From the data below, set down exactly the lines between the one holding "(** Sub-calls by" and the one holding "Proof. intros a", inclusive, and no others.

--- SUPPLIED DATA Enclosed Below ---

(* ===== verification/Sequencing.v ===== *)
(** * The order of contract calls ([ledger/src/verify.rs])

    All guaranteed transcripts of a transaction run before its fallible ones.
    The sequencing check makes sure that this order agrees with the causal one:
    a call comes after the calls to the same contract before it, and after the
    call that makes it. *)
From S2P Require Import Prelude Time CostModel Fab FabSerial Scale MerkleTree TimeFilterMap Zswap StateValue VmOps.
From S2P Require Import Coin DeltaTracking Runtime LedgerData LedgerCost Dust Ledger VerifyData Balance EffectsCheck.
From stdpp Require Import sorting.
Set Warnings "-register-all".
#[local] Open Scope Z_scope.

Record CallNode := { node_segment : Segment; node_addr : ContractAddress; node_index : Z }.
#[global] Instance CallNode_eq_dec : EqDecision CallNode.
Proof. solve_decision. Defined.
#[global] Instance CallNode_countable : Countable CallNode.
Proof.
  apply (inj_countable' (fun n => (node_segment n, node_addr n, node_index n))
    (fun '(a, b, c) => {| node_segment := a; node_addr := b; node_index := c |})). by intros [].
Defined.
(** [CallKey]: address, hash of the entry point, communication commitment. *)
Abbreviation CallKey := CallId.

(** [map.entry(k).or_default().push(x)]. *)
Definition push {K A} `{Countable K} (k : K) (x : A) (m : gmap K (list A)) : gmap K (list A) :=
  <[k := default [] (m !! k) ++ [x]]> m.
(** [as_indexed]: positions are [u32]. *)
Definition as_indexed {V} (v : list V) : gmap Z V :=
  foldl (fun m '(i, x) => <[trunc u32_max (Z.of_nat i) := x]> m) ∅ (zip (seq 0 (length v)) v).
(** [windows(2)]. *)
Fixpoint windows2 {A} (l : list A) : list (A * A) :=
  match l with
  | x :: (y :: _) as l' => (x, y) :: windows2 l'
  | _ => []
  end.

Record SeqState := {
  guaranteed_calls : gset CallNode;
  fallible_calls : gset CallNode;
  calls_by_address : gmap ContractAddress (list CallNode);
  adjacencies : gmap CallNode (list CallNode)
}.
Definition SeqState_new : SeqState := {|
  guaranteed_calls := ∅; fallible_calls := ∅; calls_by_address := ∅; adjacencies := ∅ |}.
Abbreviation Callers := (gmap CallKey (list (CallNode * bool))).
Abbreviation SubCall := (Z * Z * ContractAddress)%type.

Section sequencing.
Context `{Hashing} `{KeyTypes}.

Definition violation (e : SequencingCheckError) : MalformedTransaction := SequencingCheckFailure e.
Definition call_key (call : ContractCall) : CallKey :=
  (call_address call, ep_hash (call_entry_point call), communication_commitment call).
Definition claim_key (c : ClaimedContractCallsValue) : CallKey := (ccv_address c, ccv_ep_hash c, ccv_comm c).

Definition causality_check (guaranteed fallible : gset CallNode) (adj : gmap CallNode (list CallNode)) : check :=
  try_for_each (fun curr =>
    try_for_each (fun succ =>
      require (negb (bool_decide (succ ∈ guaranteed)))
        (violation (CausalityConstraintViolation (node_index curr) (node_index succ) (node_addr curr) (node_addr succ)
                      (node_segment curr) (node_segment succ)))) (default [] (adj !! curr)))
    (elements fallible).

Definition call_sequencing_check (context_call_position : Z) (contextual_call : ContractCall)
    (call_lookup : gmap CallKey (list Z)) : outcome MalformedTransaction (list SubCall) :=
  try_fold (fun subs claimed =>
    try_fold (fun subs cid2 =>
      if cid2 <=? context_call_position
      then Err (violation (CallSequencingViolation context_call_position cid2 (call_address contextual_call) (ccv_address claimed)))
      else Ok (subs ++ [(cid2, ccv_seq claimed, ccv_address claimed)]))
      subs (default [] (call_lookup !! claim_key claimed)))
    [] (claimed_calls contextual_call).

(** Sub-calls by sequence number, then position. *)
Definition sub_le (a b : SubCall) : Prop := a.1.2 < b.1.2 \/ a.1.2 = b.1.2 /\ a.1.1 <= b.1.1.
#[global] Instance sub_le_dec : RelDecision sub_le.
Proof. intros a b. unfold sub_le. apply _. Defined.
Definition sequencing_correlation_check (contextual_call_address : ContractAddress) (sequenced_sub_calls : list SubCall) : check :=
  try_for_each (fun '((cid_a, seq_a, addr_a), (cid_b, seq_b, _)) =>
    require ((seq_a <? seq_b) && (cid_a <? cid_b))
      (violation (SequencingCorrelationViolation contextual_call_address addr_a cid_a cid_b)))
    (windows2 (merge_sort sub_le sequenced_sub_calls)).

(** Claims with the part they are made in: guaranteed ones first. *)
Definition claims_by_part (call : ContractCall) : list (ClaimedContractCallsValue * bool) :=
  (option_list (guaranteed_transcript call) ≫= fun t => (fun c => (c, true)) <$> elements (claimed_contract_calls (t_effects t)))
  ++ (option_list (fallible_transcript call) ≫= fun t => (fun c => (c, false)) <$> elements (claimed_contract_calls (t_effects t))).
Definition node_of (segment_id : Segment) (cid : Z) (call : ContractCall) : CallNode :=
  {| node_segment := segment_id; node_addr := call_address call; node_index := cid |}.

Definition context_step (segment_id : Segment) (callers : Callers) (adj : gmap CallNode (list CallNode)) (entry : Z * ContractCall)
    : outcome MalformedTransaction (gmap CallNode (list CallNode)) :=
  let '(cid, call) := entry in
  try_fold (fun adj '(caller, caller_guar) =>
    if caller_guar && bool_decide (is_Some (fallible_transcript call))
    then Err (violation (FallibleInGuaranteedContextViolation (node_index caller) cid (node_addr caller) (call_address call)))
    else if negb caller_guar && bool_decide (is_Some (guaranteed_transcript call))
    then Err (violation (GuaranteedInFallibleContextViolation (node_index caller) cid (node_addr caller) (call_address call)))
    else Ok (push caller (node_of segment_id cid call) adj))
    adj (default [] (callers !! call_key call)).
Definition sequencing_context_check (adj : gmap CallNode (list CallNode)) (segment_id : Segment) (calls_in_intent : gmap Z ContractCall)
    (callers_for_addr : Callers) : outcome MalformedTransaction (gmap CallNode (list CallNode)) :=
  try_fold (context_step segment_id callers_for_addr) adj (sorted_map calls_in_intent).

Definition relate_step (segment_id : Segment) (st : SeqState * Callers) (entry : Z * ContractCall)
    : outcome MalformedTransaction (SeqState * Callers) :=
  let '(self, callers) := st in
  let '(cid, call) := entry in
  let this_node := node_of segment_id cid call in
  let is_guaranteed := bool_decide (is_Some (guaranteed_transcript call)) in
  let is_fallible := bool_decide (is_Some (fallible_transcript call)) in
  if negb (is_guaranteed || is_fallible)
  then Err (violation (CallHasEmptyTranscripts segment_id (call_address call) cid))
  else
    Ok ({| guaranteed_calls := (if is_guaranteed then {[ this_node ]} else ∅) ∪ guaranteed_calls self;
           fallible_calls := (if is_fallible then {[ this_node ]} else ∅) ∪ fallible_calls self;
           calls_by_address := push (call_address call) this_node (calls_by_address self);
           adjacencies := match last (default [] (calls_by_address self !! call_address call)) with
                          | Some prev_node => push prev_node this_node (adjacencies self)
                          | None => adjacencies self
                          end |},
        foldl (fun callers '(claimed, part) => push (claim_key claimed) (this_node, part) callers) callers (claims_by_part call)).
Definition relate_nodes (self : SeqState) (segment_id : Segment) (calls_in_intent : gmap Z ContractCall)
    : outcome MalformedTransaction (SeqState * Callers) :=
  try_fold (relate_step segment_id) (self, ∅) (sorted_map calls_in_intent).

(** The body of the loop over the intents. *)
Definition sequence_intent (self : SeqState) (entry : Segment * Intent) : outcome MalformedTransaction SeqState :=
  let '(segment_id, intent) := entry in
  let calls_in_intent := as_indexed (intent_calls intent) in
  let call_lookup := foldl (fun m '(cid, call) => push (call_key call) cid m) ∅ (sorted_map calls_in_intent) in
  _ ← try_for_each (fun '(cid1, call1) =>
        sequenced_sub_calls ← call_sequencing_check cid1 call1 call_lookup;
        sequencing_correlation_check (call_address call1) sequenced_sub_calls) (sorted_map calls_in_intent);
  '(self, callers_for_addr) ← relate_nodes self segment_id calls_in_intent;
  adj ← sequencing_context_check (adjacencies self) segment_id calls_in_intent callers_for_addr;
  Ok {| guaranteed_calls := guaranteed_calls self; fallible_calls := fallible_calls self;
        calls_by_address := calls_by_address self; adjacencies := adj |}.
Definition sequencing_check (self : StandardTransaction) : check :=
  st ← try_fold sequence_intent SeqState_new (sorted_map (intents self));
  causality_check (guaranteed_calls st) (fallible_calls st) (adjacencies st).
End sequencing.

(** ** Causal precedence

    The relation the documentation describes, on call sites: the position of a
    call among the calls of the intent of a segment. *)
Section spec.
Context `{Hashing} `{KeyTypes}.

Record Site := { site_segment : Segment; site_index : nat; site_call : ContractCall }.
Definition call_site (stx : StandardTransaction) (x : Site) : Prop :=
  exists intent, intents stx !! site_segment x = Some intent /\ intent_calls intent !! site_index x = Some (site_call x).
(** [claims a b part seq]: transcript [part] of [a] claims the call [b] with sequence number [seq]. *)
Definition claims (a b : ContractCall) (guaranteed : bool) (seq : Z) : Prop :=
  exists c, (c, guaranteed) ∈ claims_by_part a /\ claim_key c = call_key b /\ ccv_seq c = seq.
(** A call precedes the calls it makes, and the later calls to its contract. *)
Definition precedes (stx : StandardTransaction) (x y : Site) : Prop :=
  call_site stx x /\ call_site stx y /\
  ((site_segment x = site_segment y /\ exists guaranteed seq, claims (site_call x) (site_call y) guaranteed seq)
   \/ (call_address (site_call x) = call_address (site_call y) /\
       (site_segment x < site_segment y \/ site_segment x = site_segment y /\ (site_index x < site_index y)%nat))).
(** Positions fit into the [u32] they are stored in. *)
Definition indexable (stx : StandardTransaction) : Prop :=
  forall s intent, intents stx !! s = Some intent -> Z.of_nat (length (intent_calls intent)) <= u32_max.
End spec.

--- End of Enclosed SUPPLIED DATA ---

REPLY TO THE EXERCISE
(** Sub-calls by sequence number, then position. *)
Definition sub_le (a b : SubCall) : Prop := a.1.2 < b.1.2 \/ a.1.2 = b.1.2 /\ a.1.1 <= b.1.1.
#[global] Instance sub_le_dec : RelDecision sub_le.
Proof. intros a b. unfold sub_le. apply _. Defined.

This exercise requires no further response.